Como sou integrante da categoria de trabalhados da educação, o “recesso” só inicia na próxima semana, essa, de férias para os alunos, reuniu professores por esse Brasil afora, em atividades voltadas para a formação pedagógica.

Com atraso de 40 minutos do horário marcado para o início da palestra, a mesma trouxe a baila inúmeros problemas e um único exemplo de uma prática utilizada em uma escola para melhorar a educação ou a falta dela, visando diminuir a violência entre alunos. Outras práticas ou exemplos? Não lembro. Talvez tenha cochilado no interim, pois lembro que em algum momento elaborei mentalmente todo um plano de aula e devo ter feito isso sonhando. Minha metodologia de formação pedagógica é meio extravagante, bem sei.

O auditório repleto, muitas conversas paralelas, chimarrão e biscoitinhos, erva-mate colorindo o carpete em alguns pontos e minha paciência se esgotando. Coisas da idade talvez ou da baixa tolerância? Depois de dobrar o cabo da Boa Esperança, navegando de vento em popa, descubro-me com essas esquisitices e fico imaginando que alguns daqueles professores prefeririam estar em sala de aula, tomando chimarrão com os alunos.
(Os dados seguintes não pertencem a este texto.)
(** * Leads API (app.py): validation and handlers

    A shallow embedding of [app.py]: the phone pattern and the matcher that
    [re.match] runs on it, the lead validator, and the five Flask handlers
    over the Supabase table [leads_table].

    Conventions of the embedding.
    - A Python [str] is the [string] of its code points; code points above
      255 are outside the model.  On the modelled range the classes [\s]
      and [\d] of Python's [re] are written out below.
    - A request body is the value [request.get_json()] returned: a [json]
      value ([JNull] for [None]).  JSON numbers with a fraction or an
      exponent (Python floats) are left out of [json].
    - The Supabase client is an interface ([TableStore]): a query either
      answers with rows or raises, and may change the store.  The queries a
      handler executes are recorded in [calls].
    - [validate_email] (package email_validator) and the clock are
      parameters of the section that holds the handlers.
    - The texts of the exceptions the interpreter raises are those of
      CPython 3.11.
    - Logging is not modelled. *)

From Stdlib Require Import String Ascii List ZArith Bool Lia DecimalString.
Import ListNotations.

Local Open Scope string_scope.
Local Open Scope list_scope.

Set Warnings "-register-all".

(* ================================================================== *)
(** ** Values *)

Inductive json : Type :=
| JNull
| JBool (b : bool)
| JInt (n : Z)
| JStr (s : string)
| JArr (items : list json)
| JObj (fields : list (string * json)).

(** Python exceptions: the class and the text [str(e)] yields.  Every class
    below derives from [Exception]; [EmailNotValidError] stands for the
    class and its subclasses. *)
Inductive exn_class : Type :=
| TypeError
| KeyError
| IndexError
| AttributeError
| EmailNotValidError
| OtherError (name : string).

Record exn : Type := Exn { exn_cls : exn_class; exn_str : string }.

Inductive outcome (A : Type) : Type :=
| Ok (a : A)
| Exc (e : exn).

Arguments Ok {A} a.
Arguments Exc {A} e.

Definition obind {A B} (c : outcome A) (k : A -> outcome B) : outcome B :=
  match c with
  | Ok a => k a
  | Exc e => Exc e
  end.

Notation "x <~ c ;; k" := (obind c (fun x => k))
  (at level 100, c at next level, right associativity).

(* ================================================================== *)
(** ** Python operations on JSON values *)

Module Py.

(** [dict] lookup, item assignment and [setdefault] on the field list; a
    [dict] keeps insertion order and holds a key once. *)
Fixpoint dict_get (k : string) (d : list (string * json)) : option json :=
  match d with
  | [] => None
  | (k', v) :: d' => if String.eqb k k' then Some v else dict_get k d'
  end.

Fixpoint dict_set (k : string) (v : json) (d : list (string * json))
  : list (string * json) :=
  match d with
  | [] => [(k, v)]
  | (k', v') :: d' =>
      if String.eqb k k' then (k', v) :: d' else (k', v') :: dict_set k v d'
  end.

Definition dict_has (k : string) (d : list (string * json)) : bool :=
  match dict_get k d with Some _ => true | None => false end.

(** [bool(v)] *)
Definition truthy (v : json) : bool :=
  match v with
  | JNull => false
  | JBool b => b
  | JInt n => negb (n =? 0)%Z
  | JStr s => negb (String.eqb s "")
  | JArr items => match items with [] => false | _ => true end
  | JObj fields => match fields with [] => false | _ => true end
  end.

(** [a == b] *)
Fixpoint eq (a b : json) {struct a} : bool :=
  match a, b with
  | JNull, JNull => true
  | JBool x, JBool y => Bool.eqb x y
  | JBool x, JInt n => (n =? (if x then 1 else 0))%Z
  | JInt n, JBool x => (n =? (if x then 1 else 0))%Z
  | JInt m, JInt n => (m =? n)%Z
  | JStr s, JStr t => String.eqb s t
  | JArr xs, JArr ys =>
      (fix items (xs ys : list json) {struct xs} : bool :=
         match xs, ys with
         | [], [] => true
         | x :: xs', y :: ys' => eq x y && items xs' ys'
         | _, _ => false
         end) xs ys
  | JObj d, JObj e =>
      (length d =? length e)%nat &&
      (fix fields (d : list (string * json)) {struct d} : bool :=
         match d with
         | [] => true
         | (k, v) :: d' =>
             match dict_get k e with
             | Some v' => eq v v'
             | None => false
             end && fields d'
         end) d
  | _, _ => false
  end.

(** [a != b] *)
Definition ne (a b : json) : bool := negb (eq a b).

Definition type_name (v : json) : string :=
  match v with
  | JNull => "NoneType"
  | JBool _ => "bool"
  | JInt _ => "int"
  | JStr _ => "str"
  | JArr _ => "list"
  | JObj _ => "dict"
  end.
(** * Capsule layers with dynamic routing (models/layers/capsule_utils.py)

    A shallow embedding of the squash non-linearity, the leaky softmax, the
    routing loop [_update_routing] and the fully connected layer [capsule],
    together with the properties of the routing algorithm.

    Numbers.  The source computes in float32.  Here a tensor element is an
    [option R]: [Some x] is the finite number [x] of exact real arithmetic and
    [None] is a value that is not a finite number.  The only operation of the
    module that leaves the finite numbers is a division by zero; every
    operation maps [None] to [None], as IEEE arithmetic propagates NaN.
    Rounding and overflow are not modelled.

    Tensors.  A tensor is a shape and an indexing function; the operations of
    the array library are defined on that representation, axis by axis, with
    NumPy broadcasting for the elementwise ones.

    Errors.  Building the graph is Python code and can raise; running it can
    fail inside a kernel.  Both are values of [result].

    The file also covers the convolutional capsule layer of the same module,
    the rendering of an image in dream/layer_visual.py and the processing of
    SVHN examples in input_data/svhn/svhn_input.py. *)

From Stdlib Require Import Reals Lra Lia List Arith ZArith Bool.
From Stdlib Require String.
Import ListNotations.
Import String.StringSyntax.

Local Open Scope nat_scope.
Delimit Scope string_scope with string.

(* ================================================================== *)
(** ** Errors *)

Inductive error : Type :=
| IndexError            (* Python: list assignment index out of range *)
| InvalidArgumentError  (* kernel: TensorArray read outside the array *)
| OutOfFuel.            (* the model's loop bound was too small *)

Inductive result (A : Type) : Type :=
| Ok (a : A)
| Err (e : error).

Arguments Ok {A} a.
Arguments Err {A} e.

Definition bind {A B : Type} (r : result A) (k : A -> result B) : result B :=
  match r with
  | Ok a => k a
  | Err e => Err e
  end.

Notation "x <- r ;; k" := (bind r (fun x => k))
  (at level 61, r at next level, right associativity).

(* ================================================================== *)
(** ** Numbers *)

Definition num : Type := option R.

Definition lift2 (f : R -> R -> R) (a b : num) : num :=
  match a, b with
  | Some x, Some y => Some (f x y)
  | _, _ => None
  end.

Definition nadd : num -> num -> num := lift2 Rplus.
Definition nmul : num -> num -> num := lift2 Rmult.

(** Division: a zero divisor gives a value that is not a finite number. *)
Definition ndiv (a b : num) : num :=
  match a, b with
  | Some x, Some y => if Req_dec_T y 0 then None else Some (x / y)%R
  | _, _ => None
  end.

Definition nsqrt (a : num) : num :=
  match a with
  | Some x => if Rlt_dec x 0 then None else Some (sqrt x)
  | None => None
  end.

Definition nexp (a : num) : num :=
  match a with
  | Some x => Some (exp x)
  | None => None
  end.

(** [nsum f n] is [f 0 + ... + f (n-1)]. *)
Fixpoint nsum (f : nat -> num) (n : nat) : num :=
  match n with
  | 0 => Some 0%R
  | S k => nadd (nsum f k) (f k)
  end.

(* ================================================================== *)
(** ** Index and shape arithmetic *)

Fixpoint zip_with {A B C : Type} (f : A -> B -> C) (l : list A) (m : list B)
  : list C :=
  match l, m with
  | a :: l', b :: m' => f a b :: zip_with f l' m'
  | _, _ => []
  end.

(** Replace, insert and remove the entry of an axis. *)
Definition set_at (ax v : nat) (l : list nat) : list nat :=
  firstn ax l ++ v :: skipn (S ax) l.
Minha tolerância é infinita em sala de aula, mas ganha contornos de rabugice quando escuto o mesmo velho discurso na potência dez elevada a seis. Se dez desses problemas fossem elevados a potência 1, estaríamos com todos eles solucionados.

Me convidem para uma palestra, seminário ou conferência na qual a exigência seja encontrar soluções viáveis para dez situações problema, com todas suas implicações ou esqueçam de mim. Prefiro gastar meu tempo e ganhar meu salário, mesmo ele não sendo lá essas coisas, no ócio criativo, “bolando” minhas aulas ou aplicando-as na prática.

E se querem saber por que os bueiros explodem, explodem por ti, porque os sinos já pararam de dobrar, cansaram e entraram em recesso.